Casey: What is family responsibilities discrimination, or FRD? Can you give some examples?
Williams: Family responsibilities discrimination is workplace discrimination against workers who have family responsibilities for caring for children, elderly parents, or other ill family members. The paradigmatic example is that of a woman who is succeeding at her job in terms of reputation and performance evaluations until she has a baby. When she returns to work after having the baby, she unexpectedly starts to encounter poor performance evaluations, even though she’s not doing anything differently, and is no longer considered for promotions or given opportunities for more challenging assignments.
Another example is that of a parent caring for a disabled child who finds that he or she is shifted to a job with less responsibility to “help them out,” when they neither sought nor wanted that kind of transfer. A third example is someone caring for an elderly parent who finds that the time they take off is far more closely scrutinized than the time other employees take off for reasons unrelated to caregiving.
Casey: Are certain workers more at risk for experiencing this type of discrimination?
Williams: Mothers are more at risk, but they are by no means the only people that encounter FRD. Another key group at risk is fathers who seek time off for caregiving in environments where fathers are expected to be breadwinners with few family responsibilities.
Casey: Which laws make FRD illegal?
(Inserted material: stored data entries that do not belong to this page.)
(* ===== verification/KFSReaddir.v ===== *)
(** * KFSReaddir: listing a KFS directory, getDents of
    os/servers/kfs/LSOBasicDir.C

    A cookie is a position in the blocks of a directory.  Calls of getDents, each
    from the cookie of the one before, list every entry once. *)

From stdpp Require Import base numbers option gmap list.
From S2P Require Import K42 Prelude DirBlock LSOBasicDir.

Module KFSReaddir.

Import DirBlock LSOBasicDir.

(** ** Positions *)

(** [rest] are the records from position [c] on: offset [o] of block [k]. *)
Definition at_pos (ls : list (list rec)) (k : nat) (o : Z) (rest : list rec) : Prop :=
  exists l1 l2, ls !! k = Some (l1 ++ l2) /\ o = total l1 /\ rest = l2 ++ concat (drop (S k) ls).

Definition at_cookie (ls : list (list rec)) (c : Z) (rest : list rec) : Prop :=
  exists k o, c = OS_BLOCK_SIZE * Z.of_nat k + o /\ at_pos ls k o rest.

Lemma pos_range s ls k l1 l2 :
  dir_ok s ls -> ls !! k = Some (l1 ++ l2) ->
  0 <= total l1 /\ 0 <= total l2 /\ total l1 + total l2 + 8 < OS_BLOCK_SIZE /\ seg (readBlockCache s (Z.of_nat k)) (total l1) l2 /\
  (l2 = [] -> getReclen (readBlockCache s (Z.of_nat k)) (total l1) = Some 0).
Proof.
  intros Hok Hk. destruct (d_blocks _ _ Hok _ _ Hk) as [_ Hs Ht Hr]. apply seg_app in Hs as [S1 S2]. rewrite Z.add_0_l in *. rewrite rlen_app in *.
  pose proof (total_nonneg _ _ _ S1). pose proof (total_nonneg _ _ _ S2). split_and!; try done. intros ->. simpl in Ht. by rewrite Z.add_0_r in Ht.
Qed.

Lemma cookie_parts k o : 0 <= k -> 0 <= o < OS_BLOCK_SIZE -> blockOf (OS_BLOCK_SIZE * k + o) = k /\ offsetOf (OS_BLOCK_SIZE * k + o) = o.
Proof.
  intros Hk Ho. unfold blockOf, offsetOf, OS_BLOCK_SIZE, OS_BLOCK_SHIFT in *. rewrite Z.shiftr_div_pow2 by lia. change (4096 - 1) with (Z.ones 12).
  rewrite Z.land_ones by lia. change (2 ^ 12) with 4096. replace (4096 * k + o) with (o + k * 4096) by lia. rewrite Z.div_add, Z.mod_add by lia.
  rewrite Z.div_small, Z.mod_small by lia. lia.
Qed.

(** The position after an entry, from either of the two forms of the offset. *)
Lemma cookie_join k x o : 0 <= k -> 0 <= o < OS_BLOCK_SIZE -> x = o \/ x = OS_BLOCK_SIZE * k + o ->
  Z.lor (Z.shiftl k OS_BLOCK_SHIFT) x = OS_BLOCK_SIZE * k + o.
Proof.
  intros Hk Ho Hx. unfold OS_BLOCK_SIZE, OS_BLOCK_SHIFT in *.
  assert (Hl : Z.land (Z.shiftl k 12) o = 0).
  { apply Z.bits_inj'. intros n Hn. rewrite Z.land_spec, Z.bits_0. destruct (Z_lt_le_dec n 12).
    - by rewrite Z.shiftl_spec_low.
    - rewrite (testbit_bounded o 12) by lia. apply andb_false_r. }
  assert (Hj : Z.lor (Z.shiftl k 12) o = 4096 * k + o).
  { rewrite <- Z.lxor_lor, <- Z.add_nocarry_lxor by done. rewrite Z.shiftl_mul_pow2 by lia. lia. }
  destruct Hx as [->| ->]; [done|]. by rewrite <- Hj at 1; rewrite Z.lor_assoc, Z.lor_diag.
Qed.

(** ** The next entry in use *)

Definition unused (r : rec) : Prop := rid r = 0.

(** How far [seek] may have to go. *)
Definition steps (ls : list (list rec)) (k : nat) (rest : list rec) : nat := (length rest + (length ls - k))%nat.

Lemma at_next ls k l : ls !! S k = Some l -> at_pos ls (S k) 0 (concat (drop (S k) ls)).
Proof. intros Hl. exists [], l. split; [done|]. split; [done|]. by rewrite (drop_S ls l) by done. Qed.

Lemma seek_spec s ls : dir_ok s ls -> forall fuel k o x rest,
  at_pos ls k o rest -> x = o \/ x = OS_BLOCK_SIZE * Z.of_nat k + o -> (steps ls k rest < fuel)%nat ->
  (Forall unused rest /\ exists cur bn off, seek fuel s (Z.of_nat k) (Z.of_nat k) o x = Some (None, cur, bn, off)) \/
  (exists us r rest' k' o' x', rest = us ++ r :: rest' /\ Forall unused us /\ ~ unused r /\
    seek fuel s (Z.of_nat k) (Z.of_nat k) o x = Some (Some (o', rlen r, rid r), Z.of_nat k', Z.of_nat k', x') /\
    (x' = o' \/ x' = OS_BLOCK_SIZE * Z.of_nat k' + o') /\ 0 <= o' /\ o' + rlen r < OS_BLOCK_SIZE /\
    rec_at (readBlockCache s (Z.of_nat k')) o' r /\ at_pos ls k' (o' + rlen r) rest').
Proof.
  intros Hok. induction fuel as [|fuel IH]; intros k o x rest (l1 & l2 & Hk & -> & ->) Hx Hf; [lia|].
  destruct (pos_range s ls k l1 l2 Hok Hk) as (R1 & R2 & R3 & Hs & Ht). pose proof (lookup_lt_Some _ _ _ Hk) as Hlk. simpl.
  destruct l2 as [|r l2].
  - rewrite Ht by done. simpl. replace (Z.of_nat k + 1) with (Z.of_nat (S k)) by lia. rewrite (d_size _ _ Hok).
    destruct (Z.ltb_spec (Z.of_nat (S k) * OS_BLOCK_SIZE) (OS_BLOCK_SIZE * Z.of_nat (length ls))) as [Hlt|Hge].
    + destruct (lookup_lt_is_Some_2 ls (S k)) as [l Hl]; [unfold OS_BLOCK_SIZE in *; lia|].
      apply (IH (S k) 0 _ (concat (drop (S k) ls)) (at_next ls k l Hl)); [right; lia|]. unfold steps in *. simpl in Hf. lia.
    + left. rewrite drop_ge by (unfold OS_BLOCK_SIZE in *; lia). split; [done|]. eauto.
  - destruct Hs as [Hrec Hs]. pose proof (r_long _ _ _ Hrec). rewrite (r_len _ _ _ Hrec). simpl. rewrite (proj2 (Z.eqb_neq _ _)) by lia.
    rewrite (r_id _ _ _ Hrec). simpl. simpl in R3. assert (Hnext : at_pos ls k (total l1 + rlen r) (l2 ++ concat (drop (S k) ls))).
    { exists (l1 ++ [r]), l2. rewrite <- app_assoc. split; [done|]. split; [|done]. rewrite rlen_app. simpl. lia. }
    destruct (Z.eqb_spec (rid r) 0) as [E|E].
    + destruct (IH k (total l1 + rlen r) (x + rlen r) _ Hnext) as [[Hu ?]|(us & r' & rest' & k' & o' & x' & -> & Hu & H')]; [lia|unfold steps in *; simpl in Hf; lia|left|right].
      * split; [by apply Forall_cons|done].
      * exists (r :: us), r', rest', k', o', x'. split; [done|]. split; [by apply Forall_cons|done].
    + right. exists [], r, (l2 ++ concat (drop (S k) ls)), k, (total l1), x. pose proof (total_nonneg _ _ _ Hs). split_and!; try done. lia.
Qed.

Lemma concat_length {A} (ls : list (list A)) n : Forall (fun l => (length l <= n)%nat) ls -> (length (concat ls) <= n * length ls)%nat.
Proof. induction 1 as [|l ls Hl _ IH]; simpl; [lia|]. rewrite length_app. lia. Qed.

Lemma steps_fuel s ls k o rest : dir_ok s ls -> at_pos ls k o rest -> (steps ls k rest < seek_fuel s)%nat.
Proof.
  intros Hok (l1 & l2 & Hk & -> & ->). unfold steps, seek_fuel. rewrite (d_size _ _ Hok).
  assert (Hb : Forall (fun l => (length l <= 511)%nat) ls).
  { apply Forall_lookup. intros j l Hj. destruct (d_blocks _ _ Hok _ _ Hj) as [_ Hs _ Hr]. pose proof (seg_total _ _ _ Hs). unfold OS_BLOCK_SIZE in *. lia. }
  assert (Hl : (length (l2 ++ concat (drop (S k) ls)) <= length (concat ls))%nat).
  { rewrite <- (take_drop_middle ls k (l1 ++ l2) Hk) at 2. rewrite concat_app. simpl. rewrite !length_app. lia. }
  pose proof (concat_length ls 511 Hb). pose proof (lookup_lt_Some _ _ _ Hk). unfold OS_BLOCK_SIZE. lia.
Qed.

Lemma live_unused us : Forall unused us -> live us = [].
Proof. induction 1 as [|r us Hr _ IH]; [done|]. rewrite live_cons, IH. by rewrite decide_False by (by intros ?). Qed.

(** ** getDents *)

(** An entry as getDents returns it; the offset of the last one may have been
    cleared. *)
Definition shown (d : dirent) : list Z * Z := (d_name d, d_ino d).
Definition listed (r : list Z * Z) : list Z * Z := (cstring r.1, r.2).

Lemma closeLast_shown ds : shown <$> closeLast ds = shown <$> ds.
Proof.
  unfold closeLast. destruct ds as [|d ds _] using rev_ind; [done|]. rewrite rev_app_distr. simpl. rewrite rev_involutive. by rewrite !fmap_app.
Qed.

Lemma mem_bounds hdr n : 0 <= hdr < 2 ^ 32 -> 0 <= n <= 255 -> 0 < GetMemRecLen hdr n <= hdr + 259 /\ hdr + n + 1 <= GetMemRecLen hdr n.
Proof.
  intros Hh Hn. unfold GetMemRecLen. rewrite (uadd_small n 1), uadd_small by lia. change 4 with (2 ^ 2).
  destruct (align_up_bounds (hdr + (n + 1)) 2) as [H1 H2]; [lia..|]. change (2 ^ 2) with 4 in *. lia.
Qed.

Section listing.
Context (s : dir) (ls : list (list rec)) (hdr len : Z).
Hypothesis Hok : dir_ok s ls.
Hypothesis Hhdr : 0 <= hdr < 2 ^ 32.
Hypothesis Hlen : 0 <= len < 2 ^ 62.

(** A call lists [now] and leaves [later]. *)
Definition goes (rest : list rec) (ds0 : list dirent) (r : option (list dirent * Z * Z)) (used0 : Z) : Prop :=
  exists ds c used now rest', r = Some (ds, c, used) /\ at_cookie ls c rest' /\ live rest = now ++ live rest' /\
    shown <$> ds = (shown <$> ds0) ++ (listed <$> now) /\ used0 <= used /\ (used = used0 <-> now = []) /\
    (used0 + hdr + 259 <= len -> now = [] -> live rest' = []).

Lemma dents_loop_spec fuel : forall c rest ds used,
  at_cookie ls c rest -> 0 <= used -> (Z.to_nat (len - used) < fuel)%nat ->
  goes rest ds (dents_loop fuel s hdr len ds c used) used.
Proof.
  induction fuel as [|fuel IH]; intros c rest ds used Hat Hu Hf; [lia|]. cbn [dents_loop].
  destruct (Z.ltb_spec used len) as [Hlt|Hge].
  2:{ exists ds, c, used, [], rest. split; [done|]. split; [done|]. split; [done|]. split; [by rewrite app_nil_r|]. split; [lia|]. split; [done|]. lia. }
  pose proof Hat as (k & o & -> & Hp). pose proof Hp as (l1 & l2 & Hk & Eo & _). destruct (pos_range s ls k l1 l2 Hok Hk) as (R1 & R2 & R3 & _).
  destruct (cookie_parts (Z.of_nat k) o) as [-> ->]; [lia|lia|].
  destruct (seek_spec s ls Hok (seek_fuel s) k o o rest Hp ltac:(by left) (steps_fuel s ls k o rest Hok Hp))
    as [[Hun (cur & bn & off & E)]|(us & r & rest' & k' & o' & x' & -> & Hun & Hr & E & Hx' & Ho' & Hor & Hrec & Hp')]; rewrite E; simpl.
  - exists (closeLast ds), (OS_BLOCK_SIZE * Z.of_nat k + o), used, [], rest. split; [done|]. split; [done|]. split; [done|].
    split; [by rewrite app_nil_r, closeLast_shown|]. split; [lia|]. split; [done|]. intros _ _. by apply live_unused.
  - destruct (r_name _ _ _ Hrec Hr) as (N1 & N2 & N3 & _). unfold nameOk in N3. rewrite N1. simpl.
    pose proof (mem_bounds hdr (Z.of_nat (length (rname r))) Hhdr ltac:(lia)) as [M1 M2]. set (g := GetMemRecLen hdr _) in *. rewrite (uadd_small g) by lia.
    assert (El : live (us ++ r :: rest') = (rname r, rid r) :: live rest').
    { rewrite live_app, live_cons, (live_unused us Hun), decide_True by done. done. }
    destruct (Z.ltb_spec len (g + used)) as [Hno|Hfit].
    + exists ds, (OS_BLOCK_SIZE * Z.of_nat k + o), used, [], (us ++ r :: rest'). split; [done|]. split; [done|]. split; [done|].
      split; [by rewrite app_nil_r|]. split; [lia|]. split; [done|]. lia.
    + rewrite N2. simpl. rewrite (cookie_join (Z.of_nat k') (x' + rlen r) (o' + rlen r)) by (destruct (r_long _ _ _ Hrec); lia). rewrite uadd_small by lia.
      set (d := mkDirent _ _ _ _).
      destruct (IH (OS_BLOCK_SIZE * Z.of_nat k' + (o' + rlen r)) rest' (ds ++ [d]) (used + g))
        as (ds' & c' & used' & now & rest'' & -> & Hat' & Hl' & Hs' & Hle & Heq & _); [by exists k', (o' + rlen r)|lia|lia|].
      exists ds', c', used', ((rname r, rid r) :: now), rest''. split; [done|]. split; [done|]. split; [by rewrite El, Hl'|].
      split; [rewrite Hs', fmap_app, <- app_assoc; done|]. split; [lia|]. split; [split; [lia|done]|done].
Qed.

Lemma getDents_goes c rest : at_cookie ls c rest -> goes rest [] (getDents s hdr c len) 0.
Proof. intros Hat. apply dents_loop_spec; [done|lia|lia]. Qed.

End listing.

(** ** Listing a whole directory *)

(** Calls of getDents until one returns nothing. *)
Fixpoint readdir (fuel : nat) (s : dir) (hdr len cookie : Z) : option (list dirent) :=
  match fuel with
  | O => None
  | S fuel =>
      '(ds, c, used) ← getDents s hdr cookie len;
      if used =? 0 then Some [] else r ← readdir fuel s hdr len c; Some (ds ++ r)
  end.

Lemma readdir_spec s ls hdr len : dir_ok s ls -> 0 <= hdr < 2 ^ 32 -> hdr + 259 <= len < 2 ^ 62 -> forall fuel c rest,
  at_cookie ls c rest -> (length (live rest) < fuel)%nat ->
  exists ds, readdir fuel s hdr len c = Some ds /\ shown <$> ds = listed <$> live rest.
Proof.
  intros Hok Hh Hl. induction fuel as [|fuel IH]; intros c rest Hat Hf; [lia|]. cbn [readdir].
  destruct (getDents_goes s ls hdr len Hok Hh ltac:(lia) c rest Hat) as (ds & c' & used & now & rest' & -> & Hat' & Hlv & Hs & Hle & Heq & Hend). simpl.
  destruct (Z.eqb_spec used 0) as [E|E].
  - apply Heq in E as ->. exists []. split; [done|]. by rewrite Hlv, Hend by (done || lia).
  - assert (Hne : now <> []) by (intros En; by apply E, Heq).
    destruct (IH c' rest' Hat') as (r & -> & Hr). { rewrite Hlv, length_app in Hf. destruct now; [done|]. simpl in Hf. lia. }
    exists (ds ++ r). split; [done|]. rewrite fmap_app, Hs, Hr, Hlv, fmap_app. done.
Qed.

Lemma at_start s ls : dir_ok s ls -> ls <> [] -> at_cookie ls 0 (concat ls).
Proof. intros _ Hne. destruct ls as [|l ls]; [done|]. exists 0%nat, 0. split; [done|]. exists [], l. split; [done|]. split; [done|]. simpl. by rewrite drop_0. Qed.

Lemma cstring_id nm : 0 ∉ nm -> cstring nm = nm.
Proof.
  unfold cstring. induction nm as [|c nm IH]; [done|]. intros [Hc Hnm]%not_elem_of_cons. simpl. rewrite (proj2 (Z.eqb_neq c 0)) by done.
  specialize (IH Hnm). destruct (span_until (λ c0 : Z, c0 =? 0) nm). simpl in *. by rewrite IH.
Qed.

(** C14: Listing a directory is complete.  For a directory whose names hold no zero
    byte, calls of getDents, each from the cookie of the one before and with a
    buffer for at least one entry, end after at most as many calls as there are
    entries, and list every name with its object exactly once. *)
Theorem readdir_complete s m hdr len :
  rep s m -> (forall n, is_Some (m !! n) -> 0 ∉ n) -> 0 <= hdr < 2 ^ 32 -> hdr + 259 <= len < 2 ^ 62 ->
  exists ds, readdir (S (size m)) s hdr len 0 = Some ds /\ shown <$> ds ≡ₚ map_to_list m.
Proof.
  intros (ls & Hok & Hne & Hnd & ->) Hz Hh Hl.
  assert (Hp : map_to_list (list_to_map (live (concat ls)) : gmap (list Z) Z) ≡ₚ live (concat ls)) by (by apply map_to_list_to_map).
  assert (Hsz : size (list_to_map (live (concat ls)) : gmap (list Z) Z) = length (live (concat ls))) by (by rewrite <- length_map_to_list, Hp).
  destruct (readdir_spec s ls hdr len Hok Hh Hl (S (length (live (concat ls)))) 0 (concat ls)) as (ds & E & Hs); [by eapply at_start|lia|].
  rewrite Hsz. exists ds. split; [done|]. rewrite Hs, Hp.
  assert (Hid : listed <$> live (concat ls) = live (concat ls)); [|by rewrite Hid].
  rewrite <- (list_fmap_id (live (concat ls))) at 2. apply list_fmap_ext. intros i [n id] Hi. unfold listed. simpl. f_equal. apply cstring_id, Hz.
  apply list_elem_of_lookup_2 in Hi. exists id. by apply elem_of_list_to_map_1.
Qed.

Lemma readdir_complete_witness :
  exists s ds, newDir 2 1 = Some s /\ readdir 3 s 24 512 0 = Some ds /\ shown <$> ds ≡ₚ map_to_list ({[ DOT := 2; DOTDOT := 1 ]} : gmap (list Z) Z).
Proof.
  destruct (newDir_rep 2 1) as (s & E & HR & _); [done|done|].
  assert (Hz : forall n, is_Some (({[ DOT := 2; DOTDOT := 1 ]} : gmap (list Z) Z) !! n) -> 0 ∉ n).
  { assert (H : map_Forall (fun n _ => 0 ∉ n) ({[ DOT := 2; DOTDOT := 1 ]} : gmap (list Z) Z)) by (apply (bool_decide_unpack _); by vm_compute).
    intros n [id Hn]. exact (H n id Hn). }
  destruct (readdir_complete s _ 24 512 HR Hz ltac:(lia) ltac:(lia)) as (ds & E' & Hd). exists s, ds.
  replace (S (size ({[ DOT := 2; DOTDOT := 1 ]} : gmap (list Z) Z))) with 3%nat in E' by (by vm_compute).
  split; [exact E|]. split; [exact E'|exact Hd].
Defined.

End KFSReaddir.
Do any laws specifically prohibit it?
Williams: There is no specific federal law that prohibits discrimination against adults with family responsibilities. Creative attorneys have used a patchwork of seventeen different legal theories to file lawsuits based on family responsibilities discrimination, or caregiver discrimination, as the Equal Opportunity Employment Commission (EEOC) calls it. These legal theories include suits based on federal statutes, notably Title VII of the Civil Rights Act, the Family and Medical Leave Act, and the Americans with Disabilities Act. Suits also have been filed under state employment, discrimination, and disability statutes, as well as common law theories such as breach of contract, wrongful discharge, and intentional infliction of emotional distress.
State laws that prohibit discrimination against parents include the District of Columbia’s statute prohibiting discrimination against adults with family responsibilities and Alaska’s law prohibiting discrimination against parents. A similar statute was passed last year by the California legislature but vetoed by the Governor.
Casey: What is the relationship between workplace flexibility and FRD?
Williams: The relationship is widely misunderstood. If you have discrimination against people with caregiving responsibilities, people will tend not to use flexibility programs, for fear they will be stigmatized and discriminated against if they do use them. The stigma associated with workplace flexibility programs, which has been widely documented by sociologists, is a type of “maternal wall” bias (to use the term that is used in social psychology).
Much of the stigma associated with workplace flexibility is that working flexibly is associated with mothers, and triggers assumptions that the worker is no longer committed or competent. These assumptions have been documented. One recent and influential study showed that mothers are 79% less likely to be hired, 100% less likely to be promoted, and also are assumed to be less competent and committed than women without children. (Correll, S.J., Bernard, S., & Paik, I. (2007). Getting a job: Is there a motherhood penalty? American Journal of Sociology, 112, 1297-1338.) By asking for a flexible schedule, a woman makes her motherhood salient in a way that triggers maternal wall bias.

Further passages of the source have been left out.